++++ DATA IN THIS EXERCISE

Lemma fmul_mono_l x y w : 0 <= x -> x <= y -> 0 <= w -> fmul x w <= fmul y w.
Proof.
  intros Hx Hxy Hw. unfold fmul. apply RN_mono.
  - now apply Qmult_le_0_compat.
  - now apply Qmult_le_compat_r.
Qed.

Lemma fmul_nonneg x w : 0 <= x -> 0 <= w -> 0 <= fmul x w.
Proof. intros Hx Hw. apply RN_nonneg. now apply Qmult_le_0_compat. Qed.

Lemma fadd_mono a b c d :
  0 <= a -> a <= b -> 0 <= c -> c <= d -> fadd a c <= fadd b d.
Proof.
  intros Ha Hab Hc Hcd. unfold fadd. apply RN_mono; lra.
Qed.

Lemma fadd_nonneg a c : 0 <= a -> 0 <= c -> 0 <= fadd a c.
Proof. intros Ha Hc. apply RN_nonneg. lra. Qed.

Lemma pow10_pos n : 0 < 10 ^ n.
Proof. apply Qpower_0_lt. reflexivity. Qed.

Lemma py_round_nonneg x nd : 0 <= x -> 0 <= py_round x nd.
Proof.
  intros Hx. unfold py_round. apply RN_nonneg.
  apply Qle_shift_div_l; [apply pow10_pos|]. rewrite Qmult_0_l.
  change 0 with (inject_Z 0). rewrite <- Zle_Qle. apply Z_le_rne.
  apply Qmult_le_0_compat; [exact Hx|]. apply Qlt_le_weak, pow10_pos.
Qed.

Lemma py_round_mono x y nd : 0 <= x -> x <= y -> py_round x nd <= py_round y nd.
Proof.
  intros Hx Hxy. unfold py_round. pose proof (pow10_pos nd) as Hp.
  apply RN_mono.
  - apply Qle_shift_div_l; [exact Hp|]. rewrite Qmult_0_l.
    change 0 with (inject_Z 0). rewrite <- Zle_Qle. apply Z_le_rne.
    apply Qmult_le_0_compat; [exact Hx|]. now apply Qlt_le_weak.
  - unfold Qdiv. apply Qmult_le_compat_r.
    + rewrite <- Zle_Qle. apply rne_mono. apply Qmult_le_compat_r; [exact Hxy|].
      now apply Qlt_le_weak.
    + now apply Qlt_le_weak, Qinv_lt_0_compat.
Qed.

End FloatFacts.

(** ** The risk score *)

Section RiskScore.
Local Open Scope Q_scope.
Import B64Facts.

Lemma fmul_0_l w : fmul 0 w = 0.
Proof. unfold fmul. apply RN_zero. ring. Qed.

Lemma of_int_0 : of_int 0 = 0.
Proof. reflexivity. Qed.

(** The generator expression of the script computes the weighted sum of
    the specification. *)
Lemma risk_weighted_sum (scores : gmap string num) : risk scores = weighted_sum scores.
Proof.
  unfold risk, weighted_sum, py_sum, contribution, weights. cbn [fmap list_fmap foldl].
  rewrite of_int_0.
  repeat match goal with
  | |- context [scores !! ?k] => destruct (scores !! k); cbn [default num_mul]
  end; rewrite ?of_int_0, ?fmul_0_l; reflexivity.
Qed.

++++++++

ACTION ITEM: A complete, exact transcription of the records is needed.

YOUR SOLUTION:
Lemma fmul_mono_l x y w : 0 <= x -> x <= y -> 0 <= w -> fmul x w <= fmul y w.
Proof.
  intros Hx Hxy Hw. unfold fmul. apply RN_mono.
  - now apply Qmult_le_0_compat.
  - now apply Qmult_le_compat_r.
Qed.

Lemma fmul_nonneg x w : 0 <= x -> 0 <= w -> 0 <= fmul x w.
Proof. intros Hx Hw. apply RN_nonneg. now apply Qmult_le_0_compat. Qed.

Lemma fadd_mono a b c d :
  0 <= a -> a <= b -> 0 <= c -> c <= d -> fadd a c <= fadd b d.
Proof.
  intros Ha Hab Hc Hcd. unfold fadd. apply RN_mono; lra.
Qed.

Lemma fadd_nonneg a c : 0 <= a -> 0 <= c -> 0 <= fadd a c.
Proof. intros Ha Hc. apply RN_nonneg. lra. Qed.

Lemma pow10_pos n : 0 < 10 ^ n.
Proof. apply Qpower_0_lt. reflexivity. Qed.

Lemma py_round_nonneg x nd : 0 <= x -> 0 <= py_round x nd.
Proof.
  intros Hx. unfold py_round. apply RN_nonneg.
  apply Qle_shift_div_l; [apply pow10_pos|]. rewrite Qmult_0_l.
  change 0 with (inject_Z 0). rewrite <- Zle_Qle. apply Z_le_rne.
  apply Qmult_le_0_compat; [exact Hx|]. apply Qlt_le_weak, pow10_pos.
Qed.

Lemma py_round_mono x y nd : 0 <= x -> x <= y -> py_round x nd <= py_round y nd.
Proof.
  intros Hx Hxy. unfold py_round. pose proof (pow10_pos nd) as Hp.
  apply RN_mono.
  - apply Qle_shift_div_l; [exact Hp|]. rewrite Qmult_0_l.
    change 0 with (inject_Z 0). rewrite <- Zle_Qle. apply Z_le_rne.
    apply Qmult_le_0_compat; [exact Hx|]. now apply Qlt_le_weak.
  - unfold Qdiv. apply Qmult_le_compat_r.
    + rewrite <- Zle_Qle. apply rne_mono. apply Qmult_le_compat_r; [exact Hxy|].
      now apply Qlt_le_weak.
    + now apply Qlt_le_weak, Qinv_lt_0_compat.
Qed.

End FloatFacts.

(** ** The risk score *)

Section RiskScore.
Local Open Scope Q_scope.
Import B64Facts.

Lemma fmul_0_l w : fmul 0 w = 0.
Proof. unfold fmul. apply RN_zero. ring. Qed.

Lemma of_int_0 : of_int 0 = 0.
Proof. reflexivity. Qed.

(** The generator expression of the script computes the weighted sum of
    the specification. *)
Lemma risk_weighted_sum (scores : gmap string num) : risk scores = weighted_sum scores.
Proof.
  unfold risk, weighted_sum, py_sum, contribution, weights. cbn [fmap list_fmap foldl].
  rewrite of_int_0.
  repeat match goal with
  | |- context [scores !! ?k] => destruct (scores !! k); cbn [default num_mul]
  end; rewrite ?of_int_0, ?fmul_0_l; reflexivity.
Qed.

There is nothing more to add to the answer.